Creating a Kubernetes Cluster in the Cloud

Kubernetes has become the de facto standard for container orchestration, and many organizations are adopting this technology to manage their containers. However, setting up a Kubernetes cluster can be a challenging task. This is where Terraform comes into play.

Terraform is an open-source infrastructure as code (IAC) tool that allows you to define infrastructure using declarative configuration files.
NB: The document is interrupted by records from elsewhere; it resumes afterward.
Lemma index_first c x l : c ∉ x → index_of [c] (x ++ c :: l) = Some (length x).
Proof. intros Hx. rewrite index_of_app by done. cbn [index_of]. rewrite decide_True by (by exists l). cbn. f_equal. lia. Qed.

(** A line whose value is an expression in braces is not weak. *)
Lemma braced_line ws x sp ph m nl :
  Forall (.∈ blanks) ws → solid x → ":"%char ∉ x → Forall (.∈ blanks) sp → ph = bytes "${" ++ m ++ ["}"%char] → Forall printable m → nl ∈ endings →
  weakSensitiveScalarDefault (ws ++ x ++ ":"%char :: sp ++ ph ++ nl) = None.
Proof.
  intros Hws Hx Hno Hsp -> Hm Hnl. set (ph := bytes "${" ++ m ++ ["}"%char]).
  assert (splitLineEnding (ws ++ x ++ ":"%char :: sp ++ ph ++ nl) = (ws ++ x ++ ":"%char :: sp ++ ph, nl)) as Es.
  { pose proof (split_after_text (ws ++ x ++ ":"%char :: sp ++ bytes "${" ++ m) "}"%char nl ltac:(done) ltac:(done) Hnl) as E.
    unfold ph. rewrite <- !app_assoc in E. cbn [app] in E. rewrite <- !app_assoc in E. rewrite <- !app_assoc. exact E. }
  unfold weakSensitiveScalarDefault. rewrite Es. destruct x as [|c x]; [done|].
  rewrite drop_set_app by done. cbn [app]. destruct (decide (c = "#"%char)); [done|].
  change (c :: x ++ ":"%char :: sp ++ ph) with ((c :: x) ++ ":"%char :: sp ++ ph). rewrite index_first by done. cbn [length].
  destruct (negb _ || negb _); [done|].
  replace (drop (S (S (length x))) ((c :: x) ++ ":"%char :: sp ++ ph)) with (sp ++ ph).
  - rewrite TrimSpace_blanks; [|done|]; [|unfold ph; apply Forall_app; split; [|apply Forall_app; split; [done|]];
      apply (bool_decide_unpack _); vm_compute; exact I].
    rewrite (proj2 (Contains_spec _ _)); [by rewrite orb_true_r|]. exists [], (m ++ ["}"%char]). by rewrite bytes_str.
  - cbn [app drop]. rewrite drop_app_ge by lia. by replace (S (length x) - length x)%nat with 1%nat by lia.
Qed.

(** A line that was rewritten no longer gives a sensitive key a weak value, and no other line is
    touched: sanitising the lines once is enough. *)
Theorem sanitized_line_has_no_weak_secret line : weakSensitiveScalarDefault (sanitize_line line) = None.
Proof.
  unfold sanitize_line. destruct (weakSensitiveScalarDefault line) as [key|] eqn:Hw; [|done].
  destruct (weak_line line key Hw) as (ws & x & after & nl & Es & Hnl & Hws & Hx & Hno & Hk). rewrite Es.
  assert (":"%char ∉ ws) as Hws' by (intros H; rewrite Forall_forall in Hws; apply Hws in H; set_solver).
  assert (":"%char ∉ ws ++ x) as Hwx by (by apply not_elem_of_app).
  rewrite (app_assoc ws x), (index_first _ _ _ Hwx).
  assert (take (S (length (ws ++ x))) ((ws ++ x) ++ ":"%char :: after) = (ws ++ x) ++ [":"%char]) as ->.
  { rewrite take_app_ge by lia. f_equal. by replace (S (length (ws ++ x)) - length (ws ++ x))%nat with 1%nat by lia. }
  assert (drop (S (length (ws ++ x))) ((ws ++ x) ++ ":"%char :: after) = after) as ->.
  { rewrite drop_app_ge by lia. by replace (S (length (ws ++ x)) - length (ws ++ x))%nat with 1%nat by lia. }
  destruct (drop_set_split blanks after) as (sp & Ea & Hsp & _).
  assert (take (length after - length (drop_set blanks after)) after = sp) as ->.
  { rewrite Ea at 1 3. rewrite length_app, Nat.add_sub. apply take_app_length. }
  destruct (placeholder_shape key Hk) as (m & Eph & Hm). rewrite <- !app_assoc.
  exact (braced_line ws x sp _ m nl Hws Hx Hno Hsp Eph Hm Hnl).
Qed.

(** ** The registry over time *)

(** Refreshing from any sources in turn: a template stays until one of its slug replaces it, and everything
    new was found valid. *)
Theorem refreshes_keep_and_check Unmarshal sources r :
  (∀ slug, is_Some (r !! slug) → is_Some (UpdateTemplates Unmarshal r sources !! slug)) ∧
  (∀ slug t, UpdateTemplates Unmarshal r sources !! slug = Some t → r !! slug = Some t ∨ valid Unmarshal t = true ∧ Slug t = slug).
Proof.
  unfold UpdateTemplates. revert r. induction sources as [|f sources IH]; intros r; [split; auto|]. cbn [foldl].
  destruct (IH (Update Unmarshal r f).1) as [H1 H2]. split.
  - intros slug Hs. apply H1. pose proof (Update_spec Unmarshal r f) as Hu. destruct (Update Unmarshal r f) as [r' [x|e]]; cbn [fst]; [|by subst r'].
    destruct Hu as (l & _ & -> & _). destruct (offered Unmarshal slug l); [by eexists|done].
  - intros slug t Ht. destruct (H2 slug t Ht) as [Hr|Hr]; [by apply (Update_valid Unmarshal r f)|by right].
Qed.
(** One transaction: the script, then the row.
    src/internal/db/sqlite.go:218-241 SQLiteDB.migrate.apply *)
Definition apply_migration (db : DB) (name : string) (v : Z) : DB * option merr :=
  match ReadFile name with
  | None => (db, Some ERead)
  | Some sc =>
      if fails (Begin v) then (db, Some EBegin)
      else let '(s', ok) := run (λ i, fails (Run name i)) 0 sc (schema db) in
      if negb ok then (db, Some EApply)
      else if fails (Write v) then (db, Some ERecord)
      else if fails (Commit v) then (db, Some ECommit)
      else ({| schema := s'; rows := if recorded (rows db) v then rows db else insert_row v name (rows db) |}, None)
  end.

(** A failed count reads as zero.
    src/internal/db/sqlite.go:192-242 SQLiteDB.migrate.entry *)
Definition sqlite_entry (db : DB) (name : string) : DB * option merr :=
  if negb (sqlite_up name) then (db, None)
  else match version_of name with
  | None => (db, None)
  | Some v => if negb (fails (Count v)) && recorded (rows db) v then (db, None) else apply_migration db name v
  end.

(** src/internal/db/postgres.go:130-175 PostgresDB.migrate.entry *)
Definition pg_entry (db : DB) (name : string) : DB * option merr :=
  if negb (pg_up name) then (db, None)
  else match version_of name with
  | None => (db, None)
  | Some v =>
      if fails (Count v) then (db, Some ECount)
      else if recorded (rows db) v then (db, None) else apply_migration db name v
  end.

Fixpoint each (f : DB → string → DB * option merr) (l : list string) (db : DB) : DB * option merr :=
  match l with
  | [] => (db, None)
  | x :: l => match f db x with (db', None) => each f l db' | r => r end
  end.

Definition loader (f : DB → string → DB * option merr) (db : DB) : DB * option merr :=
  if fails CreateTable then (db, Some ECreate) else if fails ListDir then (db, Some EDir) else each f entries db.

(** src/internal/db/sqlite.go:169-245 SQLiteDB.migrate *)
Definition sqlite_migrate (db : DB) : DB * option merr := loader sqlite_entry db.

(** src/internal/db/postgres.go:109-178 PostgresDB.migrate *)
Definition pg_migrate (db : DB) : DB * option merr := loader pg_entry db.

(** ** Undoing migrations *)

Definition delete_row (v : Z) (t : table) : table := filter (λ r, r.1 ≠ v) t.
(* ===== verification/EnvVars.v ===== *)
(** * EnvVars: environment variables of an application ([handlers/env_ops.go])

    Reading, replacing, comparing, importing and exporting the variables, which the row of an
    application holds as one JSON text.  The encoding of that text is a class with the round trip
    that its users rely on. *)

From S2P Require Import Prelude GoStrings Monitor Market Apps.
#[local] Open Scope Z_scope.

Module EnvVars.
Import Apps.

(** src/internal/api/handlers/env_ops.go:23-26 envVarEntry *)
Record envVarEntry := { Key : string; Value : string }.

#[export] Instance envVarEntry_eq_dec : EqDecision envVarEntry.
Proof. solve_decision. Defined.

(** [encoding/json] on lists of variables: what is marshalled is read back, as long as it is
    ASCII text. *)
Definition ascii_text (s : string) : Prop := Forall (λ c, Ascii.nat_of_ascii c < 128)%nat (bytes s).
Definition ascii_entry (v : envVarEntry) : Prop := ascii_text (Key v) ∧ ascii_text (Value v).

Class EnvCodec := {
  marshal : list envVarEntry → string;
  unmarshal : string → option (list envVarEntry);
  (** what is in the list after an error that is not looked at *)
  decoded : string → list envVarEntry }.

Class EnvCodecLaws `(EnvCodec) : Prop := {
  marshal_nonempty l : marshal l ≠ "";
  unmarshal_marshal l : Forall ascii_entry l → unmarshal (marshal l) = Some l;
  decoded_unmarshal s l : unmarshal s = Some l → decoded s = l }.

(** ** Values *)

Definition backslash : ascii := byte 92.
Definition quote : ascii := byte 34.
Definition newline : ascii := byte 10.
In this article, we will show you how to use Terraform to create a Kubernetes cluster in AWS, GCP and Azure.

Prerequisites

Before we dive into creating a Kubernetes cluster with Terraform, there are some prerequisites that need to be fulfilled:

  • An account on AWS/GCP/Azure
  • A working knowledge of Kubernetes
  • A basic understanding of Terraform

Once these prerequisites have been met, we can proceed with creating our K8s Cluster.

Setting up the environment

Firstly, make sure that you have installed all necessary tools such as kubectlterraform, and any cloud-specific CLI tools like awscli.

Next step would be cloning the Terraform provider repository from HashiCorp’s GitHub account.

git clone https://github.com/hashicorp/terraform-provider-kubernetes.git

After cloning it successfully move into the cloned directory by running:

cd terraform-provider-kubernetes/

To build the provider run:

go build -o ~/.terraform.d/plugins/<OS>_amd64/terraform-provider-kubernetes

Replace <OS> with your operating system type like “linux” or “windows”. You may also update your .bashrc file if needed.

Now let’s set up variables.tf file which will contain information about our k8s cluster resources such as number of nodes or instance types etc..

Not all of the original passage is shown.